These nanoscale “crack-junctions” can speed up DNA sequencing

Published Jun 19, 2018

The time-consuming, expensive process of sequencing DNA molecules – a technology used to identify, diagnose and possibly find cures for diseases – could become a whole lot faster and cheaper as a result of a new nanofabrication method that takes advantage of nano-sized air-gaps, or nanocracks, in electrically conductive materials.

A doctoral student in Micro and Nanosystems at KTH, Valentin Dubois, presented the new technique in his dissertation, saying that the findings offer a possible alternative to current optical DNA sequencing processes, which rely on bulky, expensive equipment. The work was done in collaboration with his supervisors.

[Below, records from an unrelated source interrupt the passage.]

(** * The DDEX documentation crawler (etc/ddex.py): model and properties

    A shallow embedding of [etc/ddex.py]: the scorer, the domain allow-list,
    the liveness check, the depth-limited breadth-first crawl and the
    reconciliation loop of [main], with the properties of the specification
    proved about them.

    Python strings are modelled by [string]; a character is a code point
    below 256.  The network, the HTML parser and the URL joiner are not part
    of the program: they are parameters of the model (Section variables). *)

From Stdlib Require Import ZArith Lia Bool Ascii String List Sorted.
From stdpp Require Import gmap strings list fin_maps sorting.

Local Open Scope string_scope.
Local Open Scope list_scope.

(** ** Characters *)

Module Char.

Definition code (c : ascii) : N := N_of_ascii c.

Definition between (lo hi : N) (c : ascii) : bool :=
  ((lo <=? code c) && (code c <=? hi))%N.

Definition is_code (n : N) (c : ascii) : bool := (code c =? n)%N.

(** [str.isspace] on the code points below 256. *)
Definition isspace (c : ascii) : bool :=
  between 9 13 c || between 28 32 c || is_code 133 c || is_code 160 c.

(** The characters [str.lstrip] removes in [urlsplit]: C0 controls and
    the space. *)
Definition is_c0_or_space (c : ascii) : bool := between 0 32 c.

Definition is_ascii_alpha (c : ascii) : bool :=
  between 65 90 c || between 97 122 c.

Definition is_ascii_digit (c : ascii) : bool := between 48 57 c.

(** [str.lower] on one code point below 256: the ASCII capitals and the
    Latin-1 capitals (all of 192..222 but the multiplication sign). *)
Definition lower (c : ascii) : ascii :=
  if between 65 90 c || (between 192 222 c && negb (is_code 215 c))
  then ascii_of_N (code c + 32)
  else c.

(** The class [\w] of [re] on [str] patterns: alphanumeric code points
    (letters, decimals, digits and numerics) and the underscore. *)
Definition is_word (c : ascii) : bool :=
  is_ascii_alpha c || is_ascii_digit c || is_code 95 c
  || is_code 170 c || is_code 178 c || is_code 179 c || is_code 181 c || is_code 185 c || is_code 186 c
  || between 188 190 c
  || between 192 214 c || between 216 246 c || between 248 255 c.

End Char.
Lemma save_location_unusable_body_null :
  let env := {| get_json := Ok VNone; nominatim := Ok manila_reply;
                utcnow := 1710000000000000; new_oid := an_oid; store_fault := None |} in
  (forall d, get_json env <> Ok (VDict d)) /\
  save_location no_strings (Some location_tracker) env empty_world =
    (Ok (error_response "'NoneType' object has no attribute 'get'"), empty_world).
Proof.
  cbv zeta.
  assert (Hbody : forall d,
             get_json {| get_json := Ok VNone; nominatim := Ok manila_reply;
                         utcnow := 1710000000000000; new_oid := an_oid;
                         store_fault := None |} <> Ok (VDict d))
    by (intros d; discriminate).
  split; [exact Hbody|].
  exact (save_location_unusable_body no_strings location_tracker
           {| get_json := Ok VNone; nominatim := Ok manila_reply;
              utcnow := 1710000000000000; new_oid := an_oid; store_fault := None |}
           empty_world Hbody).
Defined.

Lemma saved_location_listed_first_second :
  let address := VDict [("full_address", VStr "Location lookup failed")] in
  let w' := stored (new_oid second_request)
              (location_record f14_5995 f120_9842 address (utcnow second_request))
              (sent (reverse_request (VFloat f14_5995) (VFloat f120_9842)) manila_saved) in
  let r := saved_response (new_oid second_request) address in
  let env' := request_of [] (Ok manila_reply) None in
  get_json second_request = Ok (VDict manila) /\
  save_location no_strings (Some location_tracker) second_request manila_saved = (Ok r, w') /\
  status r = 200 /\
  Forall (fun doc =>
            exists t, timestamp (fields doc) = Some t /\
                      millisecond t < millisecond (utcnow second_request))
    (collection manila_saved) /\
  store_fault env' = None /\
  exists lat lon address now rest,
    r = saved_response (new_oid second_request) address /\
    dispatch (get_locations env') w' =
      ({| body :=
            VList (VDict (("_id", VStr (oid_str (new_oid second_request)))
                            :: location_record lat lon address now)
                     :: rest);
          status := 200 |},
       w') /\
    py_float no_strings (field "latitude" manila) = Ok lat /\
    py_float no_strings (field "longitude" manila) = Ok lon /\
    millisecond now = millisecond (utcnow second_request).
Proof.
  cbv zeta.
  assert (Hold : Forall (fun doc =>
                           exists t, timestamp (fields doc) = Some t /\
                                     millisecond t < millisecond (utcnow second_request))
                   (collection manila_saved)).
  { repeat constructor. exists 1710000000000000. split; reflexivity. }
  split; [reflexivity|]. split; [reflexivity|]. split; [reflexivity|].
  split; [exact Hold|]. split; [reflexivity|].
  exact (saved_location_listed_first no_strings location_tracker second_request
           (request_of [] (Ok manila_reply) None) manila_saved _ manila _
           eq_refl eq_refl eq_refl Hold eq_refl).
Defined.

(** The second save and the list, evaluated: the second record first, the
    first behind it. *)
Example save_second_then_list :
  fst (dispatch (get_locations (request_of [] (Ok manila_reply) None))
         (snd (save_location no_strings (Some location_tracker) second_request
                 manila_saved)))
  = {| body :=
         VList [VDict (("_id", VStr "65f1c0ffee0123456789abce")
                         :: location_record f14_5995 f120_9842
                              (VDict [("full_address", VStr "Location lookup failed")])
                              1710000000001500);
                VDict (("_id", VStr "65f1c0ffee0123456789abcd")
                         :: location_record f14_5995 f120_9842 manila_address
                              1710000000000000)];
       status := 200 |}.
Proof. reflexivity. Qed.

Lemma serve_lists_location_records_manila :
  let calls := [POST_save_location (request_of manila (Ok manila_reply) None);
                POST_save_location (request_of new_york (Ok manila_reply) None);
                GET_locations (request_of [] (Ok manila_reply) None)] in
  Forall location_document (collection empty_world) /\
  In (GET_locations (request_of [] (Ok manila_reply) None), manila_listed)
    (fst (serve no_strings (Some location_tracker) calls empty_world)) /\
  (manila_listed = server_error \/
   exists records,
     manila_listed = {| body := VList (map VDict records); status := 200 |} /\
     (List.length records <= 50)%nat /\
     Forall (fun record =>
               exists id lat lon address now,
                 record = ("_id", VStr (oid_str id)) :: location_record lat lon address now /\
                 inside_box lat lon = true /\
                 address_record address)
       records).
Proof.
  cbv zeta.
  assert (Hin : In (GET_locations (request_of [] (Ok manila_reply) None), manila_listed)
                  (fst (serve no_strings (Some location_tracker)
                          [POST_save_location (request_of manila (Ok manila_reply) None);
                           POST_save_location (request_of new_york (Ok manila_reply) None);
                           GET_locations (request_of [] (Ok manila_reply) None)]
                          empty_world))).
  { right. right. left. reflexivity. }
  split; [constructor|]. split; [exact Hin|].
  exact (serve_lists_location_records no_strings (Some location_tracker)
           [POST_save_location (request_of manila (Ok manila_reply) None);
            POST_save_location (request_of new_york (Ok manila_reply) None);
            GET_locations (request_of [] (Ok manila_reply) None)]
           empty_world (request_of [] (Ok manila_reply) None) manila_listed
           (Forall_nil _) Hin).
Defined.

(** Three calls on the empty world: the Manila save is answered 200 and
    adds its document, the New York save is answered 400 and adds
    nothing, the list shows the one record; one lookup went out. *)
Example serve_manila_new_york_list :
  serve no_strings (Some location_tracker)
    [POST_save_location (request_of manila (Ok manila_reply) None);
     POST_save_location (request_of new_york (Ok manila_reply) None);
     GET_locations (request_of [] (Ok manila_reply) None)]
    empty_world
  = ([(POST_save_location (request_of manila (Ok manila_reply) None),
       saved_response an_oid manila_address);
      (POST_save_location (request_of new_york (Ok manila_reply) None),
       outside_response);
      (GET_locations (request_of [] (Ok manila_reply) None), manila_listed)],
     manila_saved).
Proof. reflexivity. Qed.

Lemma serve_collection_length
  (float_of_string : string -> option spec_float)
  (database : option Database) (calls : list http_call) (w : world) :
  List.length (collection (snd (serve float_of_string database calls w))) =
    (List.length (collection w)
     + List.length (filter saved (fst (serve float_of_string database calls w))))%nat.
Proof.
  revert w. induction calls as [| call calls IH]; intros w; cbn [serve].
  - cbn. lia.
  - destruct (handle_effect float_of_string database call w) as (added & Hc & _ & Hn & _).
    destruct (handle float_of_string database call w) as [r w1]. cbn [fst snd] in *.
    specialize (IH w1).
    destruct (serve float_of_string database calls w1) as [log w2]. cbn [fst snd] in *.
    rewrite IH, Hc, length_app, Hn. cbn [filter].
    destruct (saved (call, r)); cbn [List.length]; lia.
Qed.
(** A statement that is not the assignment leaves [settled] as it is. *)
Lemma settled_same_map m t0 (gs : list goroutine) i g p h h' :
  gs !! i = Some g →
  past_assign (at_pc g p) = past_assign g →
  tokens_at h' m = tokens_at h m →
  settled m t0 {| c_heap := h; c_goroutines := gs |} →
  settled m t0 {| c_heap := h'; c_goroutines := <[i := at_pc g p]> gs |}.
Proof.
  intros Hi Hp Ht Hs appID. specialize (Hs appID). simpl in *. rewrite Ht.
  destruct Hs as [(j & gj & Hj & Ha & Hpa & Hv)|[Hv Hnone]].
  - left. destruct (decide (j = i)) as [->|Hne].
    + exists i, (at_pc g p). assert (gj = g) as -> by congruence.
      rewrite list_lookup_insert_eq by (by eapply lookup_lt_Some).
      by rewrite Hp.
    + exists j, gj. by rewrite list_lookup_insert_ne.
  - right. split; [done|]. intros j gj Hj Ha.
    destruct (lookup_insert_goroutine gs i j g _ gj Hi Hj) as [[-> ->]|[_ Hj']].
    + rewrite Hp. by apply (Hnone i g).
    + by apply (Hnone j gj).
Qed.

Lemma sched_keeps_settled pull l m t0 c c' :
  locker pull = Some l → tokens pull = Some m →
  sched pull c c' → settled m t0 c → settled m t0 c'.
Proof.
  intros Hl Hm Hs Hinv. destruct Hs as [c i g h' Hi Hpc Hrun].
  destruct c as [h gs]. simpl in *.
  unfold statement in Hrun. destruct (g_pc g) eqn:Hg; [| | |done].
  - (* Lock() *)
    unfold Locker_Lock in Hrun. rewrite Hl in Hrun.
    destruct (held h l); [done|]. simplify_eq.
    apply (settled_same_map m t0 gs i g _ h); try done.
    unfold past_assign. simpl. by rewrite Hg.
  - (* tokens[appID] = token *)
    unfold tokens_assign in Hrun. rewrite Hm in Hrun. simplify_eq.
    intros appID. specialize (Hinv appID). simpl in *.
    rewrite tokens_at_set_tokens.
    destruct (decide (g_appID g = appID)) as [Ha|Hne].
    + left. exists i, (at_pc g AtUnlock).
      rewrite list_lookup_insert_eq by (by eapply lookup_lt_Some).
      split; [done|]. split; [done|]. split; [done|].
      simpl. rewrite <- Ha. by rewrite lookup_insert_eq.
    + rewrite lookup_insert_ne by done.
      destruct Hinv as [(j & gj & Hj & Ha & Hpa & Hv)|[Hv Hnone]].
      * left. exists j, gj. rewrite list_lookup_insert_ne; [done|].
        intros <-. congruence.
      * right. split; [done|]. intros j gj Hj Ha.
        destruct (lookup_insert_goroutine gs i j g _ gj Hi Hj) as [[-> ->]|[_ Hj']].
        -- by destruct Hne.
        -- by apply (Hnone j gj).
  - (* Unlock() *)
    unfold Locker_Unlock in Hrun. rewrite Hl in Hrun.
    destruct (held h l); [|done]. simplify_eq.
    apply (settled_same_map m t0 gs i g _ h); try done.
    unfold past_assign. simpl. by rewrite Hg.
Qed.

Lemma count_critical_all_returned gs :
  Forall (λ g, g_pc g = AtReturn) gs → count_critical gs = 0%nat.
Proof.
  induction 1 as [|g gs Hg _ IH]; [done|].
  rewrite count_critical_cons, IH. unfold in_critical. by rewrite Hg.
Qed.

(** X17: when all the goroutines have returned, the locker is free, and
    the tokens map holds, for every application some goroutine
    registered a token for, the token of one of those goroutines, and
    for every other application what it held at the start: every
    registration took effect, and no entry is lost or made up. *)
Theorem addToken_goroutines_final pull l m c0 c :
  locker pull = Some l →
  tokens pull = Some m →
  starting pull c0 →
  reachable pull c0 c →
  all_returned c →
  held (c_heap c) l = false ∧
  ∀ appID,
    (∃ token, (appID, token) ∈ registrations_of c0 ∧
              tokens_at (c_heap c) m !! appID = Some token) ∨
    ((appID ∉ (registrations_of c0).*1) ∧
     tokens_at (c_heap c) m !! appID = tokens_at (c_heap c0) m !! appID).
Proof.
  intros Hl Hm [(l' & Hl' & Hfree) Hall] Hr Hdone.
  assert (l' = l) as -> by congruence.
  split.
  - pose proof (reachable_count pull l c0 c Hl Hfree Hall Hr) as Hc.
    rewrite count_critical_all_returned in Hc by done.
    by destruct (held (c_heap c) l).
  - assert (settled m (tokens_at (c_heap c0) m) c) as Hs.
    { clear Hdone. induction Hr as [|c c' _ IH Hstep].
      - intros appID. right. split; [done|]. intros i g Hi _.
        unfold past_assign.
        by rewrite (proj1 (Forall_lookup _ _) Hall i g Hi).
      - by apply (sched_keeps_settled pull l m _ c c'). }
    intros appID. rewrite <- (reachable_registrations pull c0 c Hr).
    destruct (Hs appID) as [(i & g & Hi & Ha & _ & Hv)|[Hv Hnone]].
    + left. exists (g_token g). split; [|done].
      unfold registrations_of. apply list_elem_of_fmap.
      exists g. split; [by rewrite Ha|]. by eapply list_elem_of_lookup_2.
    + right. split; [|done].
      unfold registrations_of. rewrite <- list_fmap_compose.
      intros (g & Ha & [i Hi]%list_elem_of_lookup)%list_elem_of_fmap.
      simpl in Ha. specialize (Hnone i g Hi (eq_sym Ha)).
      unfold past_assign in Hnone.
      by rewrite (proj1 (Forall_lookup _ _) Hdone i g Hi) in Hnone.
Qed.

"Our method can, in principle, enable the development of DNA sequencers consisting of a simple USB-connected docking station, in a size equivalent to a small smartphone, costing less than €100,” Dubois says. “And anyone could use it without any special training. Hopefully, it will be possible to determine a person's genetic makeup in less than an hour, instead of days, as is the case nowadays.”

Nanogap electrodes, basically a pair of electrodes with a nanometer-sized gap between them, are attracting attention as scaffolds to study, sense, or harness the smallest stable structures found in nature: molecules. In his dissertation Crack-junctions: Bridging the gap between nano electronics and giga manufacturing, Valentin Dubois describes how to apply the unique properties of nanocracks in electrically conductive materials as a new way of producing electrode pairs with nanometer-wide air gaps.

Studies in Micro and Nanotechnology

The researchers showed that their technique could produce a type of electrical nanostructure called tunneling junction, which requires the smallest air gap, in the order of a few single nanometers. In addition, the dimensions of an air gap generated by cracking can be controlled using conventional microfabrication technology. “That's what really differentiates our technology from other work in the field, which cannot easily control the width of the cracks that are formed,” Dubois says.

The technology is not only able to produce the smallest air gaps, but does so in a scalable fashion – allowing millions of them to be manufactured in parallel, he says.  

"I discovered that the tunneling junctions that were created in this way could solve key technological challenges faced today in nanoscience. Crack-defined tunneling junctions have the potential to enable yet unexamined experimental configurations to explore and utilize physics, and soon biology, at the nano and molecular levels,” he says.

After earning his PhD, Dubois will work full-time on DNA technologies as a Wallenberg Postdoctoral Fellow at the Broad Institute in Boston.

"I will have access to top-of-the-class collaborators and research environment to give my technology the best chance of success. For me, it is also a great experience to know the hot topics in healthcare and genomics, and which are the important problems to solve. I hope to learn a great deal there, and develop as a researcher, but also as an entrepreneur," he says.